Universal Basic Incomes are universal. That means everyone receives the payment, regardless of income. While that means that government support is then not targeted to those most in need, it also can have rather a few advantages.

Labour Future of Work overlord Grant Robertson’s arm tapers oddly in this inadequate photomontage



Currently, beneficiaries receiving income support through multiple programmes can face very high effective tax rates on earnings. I do not mean the 10.5% or 17.5% income tax rates that apply on earnings up to $48,000 per year. Those tax rates are very low in the grand scheme of things.

But benefit programmes, including Working For Families, are income-contingent. The amount you are paid depends on your household income – they phase out as your market income increases. This helps the government to target programmes to those in most need. But it also means that lower income earners receiving benefits can wind up with very little in the pocket for additional hours worked.

How does that work? Suppose that your family’s taxable income were $20,000 per year. An additional dollar earned would see $0.175 sent off to the government in tax, if the family’s income comes from a sole earner. Fair enough.

But Working for Families and other benefits are also scaled back with that extra dollar earned. And the Tax Working Group showed that, in 2010, families earning just over $20,000 saw every extra dollar earned clawed back through the combination of benefit reductions and tax. It has improved a bit since then, but the problem remains substantial.

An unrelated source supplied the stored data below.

(** ** A raw input that is not numeric *)

Lemma Tensor_init_array_TypeError x constant so cr h v :
  coerced x h = Some v →
  issubdtype_number (get_dtype v) = false →
  ∃ h', Tensor_init (PyArray x) constant so cr h
          = (h', Raise (Exception (TypeError "Tensor data must be a numeric type")))
        ∧ tensors h' = tensors h ∧ operations h' = operations h.
Proof.
  intros Hx Hnum. unfold Tensor_init. destruct x as [a|w]; simpl in Hx.
  - eexists. split; [|done].
    apply bind_Raise. rewrite (bind_Ok _ _ h h a).
    2:{ unfold np_asarray. by rewrite (bind_Ok _ _ _ _ _ (get_array_Some _ _ _ Hx)). }
    rewrite (bind_Ok _ _ _ _ _ (get_array_Some _ _ _ Hx)).
    apply bind_Raise. unfold _check_valid_dtype. by rewrite Hnum.
  - injection Hx as ->.
    set (h1 := {| arrays := arrays h ++ [v]; tensors := tensors h;
                  operations := operations h |}).
    exists h1. split; [|done].
    apply bind_Raise. rewrite (bind_Ok _ _ h h1 (length (arrays h))) by done.
    rewrite (bind_Ok _ _ h1 h1 v) by (apply get_array_Some, lookup_snoc).
    apply bind_Raise. unfold _check_valid_dtype. by rewrite Hnum.
Qed.

Lemma traverse_coerce_TypeError xs h0 :
  Forall (λ x, ∀ y, x = PyArray y → is_Some (coerced y h0)) xs →
  Exists (λ x, ∃ y v, x = PyArray y ∧ coerced y h0 = Some v
                      ∧ issubdtype_number (get_dtype v) = false) xs →
  ∀ h, arrays h0 `prefix_of` arrays h →
    ∃ h', traverse coerce xs h
            = (h', Raise (Exception (TypeError "Tensor data must be a numeric type")))
          ∧ operations h' = operations h
          ∧ tensors h `prefix_of` tensors h'.
Proof.
  induction xs as [|x xs IH]; intros Hall Hbad h Hpre; [by apply Exists_nil in Hbad|].
  apply Forall_cons in Hall as [Hx Hall]. apply Exists_cons in Hbad.
  destruct x as [u|y].
  - destruct Hbad as [(y & v & [=] & _)|Hbad].
    destruct (IH Hall Hbad h Hpre) as (h' & Hrun & Ho & Ht).
    exists h'. split; [|done]. simpl.
    rewrite (bind_Ok _ _ h h u) by done. by apply bind_Raise.
  - destruct (Hx y eq_refl) as [v Hv0].
    pose proof (coerced_prefix _ _ _ _ Hpre Hv0) as Hv.
    destruct (issubdtype_number (get_dtype v)) eqn:Hnum.
    + destruct Hbad as [(y' & v' & [= <-] & Hv' & Hnum')|Hbad]; [congruence|].
      pose proof (Tensor_init_array_run y true false None h v Hv Hnum) as Hrun.
      match type of Hrun with _ = (?ha, _) => set (h_a := ha) in * end.
      destruct (IH Hall Hbad h_a) as (h' & Hrun' & Ho & Ht).
      { etrans; [exact Hpre|]. destruct y; simpl; [done | by apply prefix_app_r]. }
      exists h'. split; [|split; [done|]].
      * simpl. rewrite (bind_Ok _ _ _ _ _ Hrun). by apply bind_Raise.
      * etrans; [|exact Ht]. by apply prefix_app_r.
    + destruct (Tensor_init_array_TypeError y true false None h v Hv Hnum)
        as (h' & Hrun & Ht & Ho).
      exists h'. split; [|split; [done | by rewrite Ht]].
      simpl. by apply bind_Raise.
Qed.

(** X3: when every input of [_op] that is not a Tensor can be coerced to
    an array and one of these arrays is not numeric, [_op] raises the
    TypeError of the constructor during the coercion of its inputs: no
    operation is instantiated and no existing Tensor changes. *)
Theorem op_rejects_non_numeric_input Op input_vars op_args op_kwargs h :
  Forall (λ x, ∀ y, x = PyArray y → is_Some (coerced y h)) input_vars →
  Exists (λ x, ∃ y v, x = PyArray y ∧ coerced y h = Some v
                      ∧ issubdtype_number (get_dtype v) = false) input_vars →
  ∃ h', _op Op input_vars op_args op_kwargs h
          = (h', Raise (Exception (TypeError "Tensor data must be a numeric type")))
        ∧ operations h' = operations h
        ∧ tensors h `prefix_of` tensors h'.
Proof.
  intros Hall Hbad.
  destruct (traverse_coerce_TypeError input_vars h Hall Hbad h) as (h' & Hrun & ? & ?);
    [done|].
  exists h'. split; [|done]. unfold _op. by apply bind_Raise.
Qed.

(** ** Flags of results *)

Lemma all_constant_none_scalar_only Vs :
  forallb _constant Vs = true →
  existsb (λ V, _scalar_only V && negb (_constant V)) Vs = false.
Proof.
  induction Vs as [|V Vs IH]; simpl; [done|].
  intros [HV HVs]%andb_prop. rewrite HV, IH by done. by rewrite andb_false_r.
Qed.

This builds what economists call poverty traps: ranges of income where, at least in the short run, additional hours worked or salary increases really do not leave the worker any better off. It can be hard to see the point of working harder if busting your hump for a raise just means you get a cut in other benefits that matches your pay increase. In the long run, those workers would be much better off by getting onto higher salary paths. But the short term incentives are very poor.

And so moving from the current set of overlapping benefit programmes to a single UBI has a lot going for it. The current mess of clawback rates could be folded into a progressive set of tax rates that do not create poverty traps. Those in need would not have to face the bureaucratic hurdles inherent in the current system. But it would come at a cost.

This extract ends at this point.